Task goal –
Copy out exactly the lines from the start of the data to the line containing "- A JavaScript string". Include both.
>>>
(** * CareerPilot: profile metrics, roadmap reconciliation, focus resolution
      and the persistence boundary, embedded from the TypeScript sources.

    Conventions of the embedding.
    - A JavaScript string is a [string]: a sequence of code units.  The
      character classes below are the ones of ECMAScript restricted to the
      code units 0..255 (Latin-1).
    - A JavaScript number is modelled by its exact value in [Q] (or [Z] where
      the code only produces integers); the rounding, overflow and underflow
      of binary64 are outside the model.  Binary64 can round a value next
      to a half the other way: the properties of the interior points of the
      trend series and of the learning hours bound the integers the code
      rounds to instead of fixing them.
    - [undefined] or a missing property is [None].
    - A thrown exception is the [Throw] outcome of the [result] type. *)

From Stdlib Require Import ZArith QArith Qround Ascii String List Lia Lqa Bool.
From stdpp Require Import base option list strings gmap.

Local Open Scope string_scope.

(* ===================================================================== *)
(** * Part I: definitions                                                 *)
(* ===================================================================== *)

(** ** Outcomes of code that may throw *)

Inductive result (A : Type) : Type :=
| Ok (a : A)
| Throw (e : string).
Arguments Ok {A} a.
Arguments Throw {A} e.

(** The exception monad; [x ← m; k] is stdpp's notation for [mbind]. *)
#[global] Instance result_ret : MRet result := fun A a => Ok a.
#[global] Instance result_bind : MBind result := fun A B k m =>
  match m with
  | Ok a => k a
  | Throw e => Throw e
  end.

(** [try { body } catch (e) { handler }] *)
Definition tryCatch {A} (body : result A) (handler : string -> A) : A :=
  match body with
  | Ok a => a
  | Throw e => handler e
  end.

(** ** JavaScript string primitives used by the pages *)
Module JsString.

Definition code (c : ascii) : N := N_of_ascii c.

(** The double quote, and a text between double quotes. *)
Definition quoteChar : ascii := ascii_of_N 34.
Definition quote (s : string) : string :=
  String quoteChar (s ++ String quoteChar EmptyString).

(** [\d] *)
Definition isDigit (c : ascii) : bool :=
  ((48 <=? code c) && (code c <=? 57))%N.

(** [\s], and the set stripped by [String.prototype.trim]:
    TAB, LF, VT, FF, CR, SPACE and NBSP. *)
Definition isSpace (c : ascii) : bool :=
  (((9 <=? code c) && (code c <=? 13)) || (code c =? 32) || (code c =? 160))%N.

(** [String.prototype.toLowerCase] on one code unit: A-Z and the upper-case
    Latin-1 letters (U+00C0..U+00DE except the multiplication sign). *)
Definition lowerChar (c : ascii) : ascii :=
  let n := code c in
  if (((65 <=? n) && (n <=? 90)) ||
      ((192 <=? n) && (n <=? 222) && negb (n =? 215)))%N
  then ascii_of_N (n + 32) else c.

Fixpoint toLowerCase (s : string) : string :=
  match s with
  | EmptyString => EmptyString
  | String c r => String (lowerChar c) (toLowerCase r)
  end.

Fixpoint trimStart (s : string) : string :=
  match s with
  | EmptyString => EmptyString
  | String c r => if isSpace c then trimStart r else s
  end.

Fixpoint trimEnd (s : string) : string :=
  match s with
  | EmptyString => EmptyString
  | String c r =>
      match trimEnd r with
      | EmptyString => if isSpace c then EmptyString else String c EmptyString
      | r' => String c r'
      end
  end.

Definition trim (s : string) : string := trimEnd (trimStart s).

(** [s.startsWith(p)] returning the remainder. *)
Fixpoint stripPrefix (p s : string) : option string :=
  match p, s with
  | EmptyString, _ => Some s
  | String a p', String b s' => if Ascii.eqb a b then stripPrefix p' s' else None
  | String _ _, EmptyString => None
  end.

(** [s.includes(p)] *)
Fixpoint includes (p s : string) : bool :=
  match stripPrefix p s with
  | Some _ => true
  | None => match s with
            | EmptyString => false
            | String _ r => includes p r
            end
  end.

(** The longest prefix of digits, and what follows it. *)
Fixpoint spanDigits (s : string) : string * string :=
  match s with
  | EmptyString => (EmptyString, EmptyString)
  | String c r =>
      if isDigit c
      then let '(ds, rest) := spanDigits r in (String c ds, rest)
      else (EmptyString, s)
  end.

Definition digitVal (c : ascii) : Z := Z.of_N (code c) - 48.

(** Value of a digit string read left to right, from the accumulator. *)
Fixpoint digitsFrom (acc : Z) (s : string) : Z :=
  match s with
  | EmptyString => acc
  | String c r => digitsFrom (10 * acc + digitVal c) r
  end.

Definition digitsValue (s : string) : Z := digitsFrom 0 s.
(** X15.  The number of pairs the callback gives back, when it is not
    -1, is decided by the kind of the entry, by whether its layout is
    composite and, for a directory, by whether LL_IOC_LMV_GETSTRIPE
    answers: 1 for a symbolic link; 13 or 17 for a regular file; 8, 11, 12
    or 15 for a directory; 9 or 13 for anything else.  It is never more
    than 17. *)
Theorem callback_pair_count
    (c : collaborators) (fd mode : Z) (values : list block) (s : state)
    (r : filled) (s' : state) :
  lustre_ns_xattrs_callback c fd mode values s = Returns r s' ->
  fst r <> -1 ->
  (if S_ISLNK mode then fst r = 1
   else if S_ISREG mode then fst r = 13 \/ fst r = 17
   else if S_ISDIR mode then
     fst r = 8 \/ fst r = 11 \/ fst r = 12 \/ fst r = 15
   else fst r = 9 \/ fst r = 13) /\
  1 <= fst r <= 17.
Proof.
  intros H Hne.
  destruct (callback_stages c fd mode values s r s' H Hne)
    as (r1 & s2 & r2 & s3 & r3 & s4 & r4 & s5 & H1 & H2 & H3 & H4 & _
        & E1 & E2 & E3 & E4 & -> & K4).
  pose proof (xattrs_get_fid_Returns c fd _ _ _ H1) as [K1 [C1 | [C1 _]]];
    [contradiction |].
  pose proof (tame_xattrs_get_hsm c fd _ _ _ H2) as K2.
  pose proof (keeps_entry_trans _ _ _ K1 K2) as K12.
  destruct K1 as (D1 & R1 & L1 & _). destruct K12 as (D2 & R2 & L2 & _).
  destruct K4 as (D3 & R3 & L3 & _).
  cbn [is_dir is_reg is_symlink enter_entry] in D1, R1, L1, D2, R2, L2,
    D3, R3, L3.
  apply xattrs_get_hsm_count in H2. destruct H2 as [C2 | C2];
    [contradiction |].
  apply xattrs_get_layout_kind in H3. destruct H3 as [C3 | C3];
    [contradiction |].
  apply xattrs_get_mdt_info_count in H4. destruct H4 as [C4 | C4];
    [contradiction |].
  rewrite R1 in C2. rewrite L2, R2 in C3. rewrite D3, L3 in C4.
  destruct (file_kinds mode) as (Klnk & Kreg & Kdir).
  destruct (S_ISLNK mode) eqn:Elnk.
  { destruct (Klnk eq_refl) as [Er Ed]. rewrite Er in *. rewrite Ed in *.
    lia. }
  destruct (S_ISREG mode) eqn:Ereg.
  { destruct (Kreg eq_refl) as [Ed _]. rewrite Ed in *. lia. }
  destruct (S_ISDIR mode) eqn:Edir; lia.
Qed.

Lemma callback_pair_count_witness :
  exists r s',
    lustre_ns_xattrs_callback site 3 S_IFREG [] (entry 0 0 []) = Returns r s' /\
    fst r = 17.
Proof.
  destruct (lustre_ns_xattrs_callback site 3 S_IFREG [] (entry 0 0 []))
    as [r s' | e s'] eqn:Hrun.
  - exists r, s'. split; [reflexivity |].
    assert (Hne : fst r <> -1).
    { pose proof Hrun as Hc. vm_compute in Hc. simplify_eq Hc.
      intros <- _. cbn. discriminate. }
    assert (H13 : fst r <> 13).
    { pose proof Hrun as Hc. vm_compute in Hc. simplify_eq Hc.
      intros <- _. cbn. discriminate. }
    pose proof (proj1 (callback_pair_count site 3 S_IFREG [] (entry 0 0 [])
                         r s' Hrun Hne)) as H.
    change (S_ISLNK S_IFREG) with false in H.
    change (S_ISREG S_IFREG) with true in H.
    cbv iota in H. destruct H as [H | H]; [contradiction | exact H].
  - vm_compute in Hrun. discriminate Hrun.
Defined.

(** X16.  When the memory for the array of OST indices is refused,
    [errno] is set to -ENOMEM, a negative value: by
    [iter_data_ost_try_resize], which gives back -1 and leaves the
    workspace as it was, and by [init_iterator_data], after which
    [xattrs_get_layout] gives back -1 with the pair "flags" written and
    [errno] still at -ENOMEM. *)
Theorem refused_memory_leaves_minus_enomem (c : collaborators) :
  (forall d len s,
     in_int (ost_idx d + len) = true ->
     in_int (ost_size d + len) = true ->
     ost_size d < ost_idx d + len ->
     alloc c (ost_size d + len) = false ->
     iter_data_ost_try_resize c d len s =
       Returns (-1, d)
         {| errno := - ENOMEM; _values := _values s; is_dir := is_dir s;
            is_reg := is_reg s; is_symlink := is_symlink s;
            _inode_xattrs := _inode_xattrs s; calls := calls s |})
  /\
  (forall fd s layout fl,
     is_symlink s = false -> is_reg s = false ->
     llapi_layout_get_by_fd c fd = Ok layout ->
     llot_is_composite layout = false ->
     llot_flags layout = Ok fl ->
     sstack_try c (_values s) (BValue (RBH_VT_UINT32 (to_uint32 fl))) = Ok tt ->
     alloc c 5 = true -> alloc c 1 = false ->
     exists s',
       xattrs_get_layout c fd s =
         Returns (-1, [{| key := "flags";
                          value := Some (RBH_VT_UINT32 (to_uint32 fl)) |}])
           s' /\
       errno s' = - ENOMEM).
Proof.
  split.
  - intros d len s H1 H2 Hlt Ha. unfold iter_data_ost_try_resize.
    apply Z.ltb_lt in Hlt. rewrite H1, H2, Hlt, Ha. cbn [negb].
    rewrite andb_false_r. reflexivity.
  - intros fd s layout fl Hs Hr Hl Hc Hfl Hpush A5 A1.
    unfold xattrs_get_layout, layout_components, init_iterator_data,
      layout_err, fill_uint32_pair, fill_pair, rbh_sstack_push, bind, log,
      get_state, get_errno, set_errno, update_state.
    rewrite Hs. cbn [is_reg is_symlink _values]. rewrite Hl. cbn [getter ret].
    rewrite Hfl. cbn [getter ret _values]. rewrite Hpush.
    cbn [fst snd negb Z.eqb is_reg _values]. rewrite Hr. cbn [ret fst snd].
    rewrite Hc. cbv zeta.
    change (to_uint32 (5 * 1)) with 5. rewrite A5, A1. cbn.
    eexists. split; reflexivity.
Qed.

Lemma refused_memory_leaves_minus_enomem_witness :
  exists s',
    xattrs_get_layout tight 4 (entry S_IFDIR 0 []) =
      Returns (-1, [{| key := "flags"; value := Some (RBH_VT_UINT32 0) |}])
        s' /\
    errno s' = -12.
Proof.
  exact (proj2 (refused_memory_leaves_minus_enomem tight) 4
           (entry S_IFDIR 0 []) LustreExamples.dir_layout 0
           eq_refl eq_refl eq_refl eq_refl eq_refl eq_refl eq_refl eq_refl).
Defined.

End LustreWrites.

(** ** lustre.c: the retention pass, beyond plain numbers *)

Module LustreRetention.

Import Lustre LustreCases.
Import LustreProps LustreWrites.

(** A value [strtoul] converts as a whole, with [errno] at 0: the pass
    goes on to replace the pair. *)
Lemma retention_converts (c : collaborators) (s : state)
    (before after : list rbh_value_pair) (data : list byte)
    (result : Z) (end_off : nat) :
  _inode_xattrs s = before ++ expires_at (Some (RBH_VT_BINARY data)) :: after ->
  Forall passed_over before ->
  Z.of_nat (length data) < UINT64_MAX_STR_LEN ->
  strtoul (data ++ [x00]) = (result, end_off, false) ->
  end_off <> 0%nat ->
  nth end_off (data ++ [x00]) x00 = x00 ->
  errno s = 0 ->
  xattrs_get_retention c s =
    bind (fill_uint64_pair c XATTR_CCC_EXPIRES_AT result)
      (fun new_pair => set_inode_xattrs (before ++ snd new_pair ++ after)) s.
Proof.
  intros Hx Hb Hl Hs He Hn Herr.
  rewrite (retention_at_candidate c s before data after Hx Hb Hl).
  rewrite (retention_candidate_step c s before data after Hl).
  cbv zeta. rewrite Hs. cbn [fst snd].
  unfold bind at 1. unfold ret at 1. unfold bind at 1. unfold get_errno.
  rewrite Herr, Hn. cbn [Z.eqb negb orb].
  apply Nat.eqb_neq in He. rewrite He, andb_false_r. cbn [orb negb byte_code].
  change (Z.of_N (Byte.to_N x00) =? 0) with true. reflexivity.
Qed.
<<<
Solution to this task –
(** * CareerPilot: profile metrics, roadmap reconciliation, focus resolution
      and the persistence boundary, embedded from the TypeScript sources.

    Conventions of the embedding.
    - A JavaScript string is a [string]: a sequence of code units.  The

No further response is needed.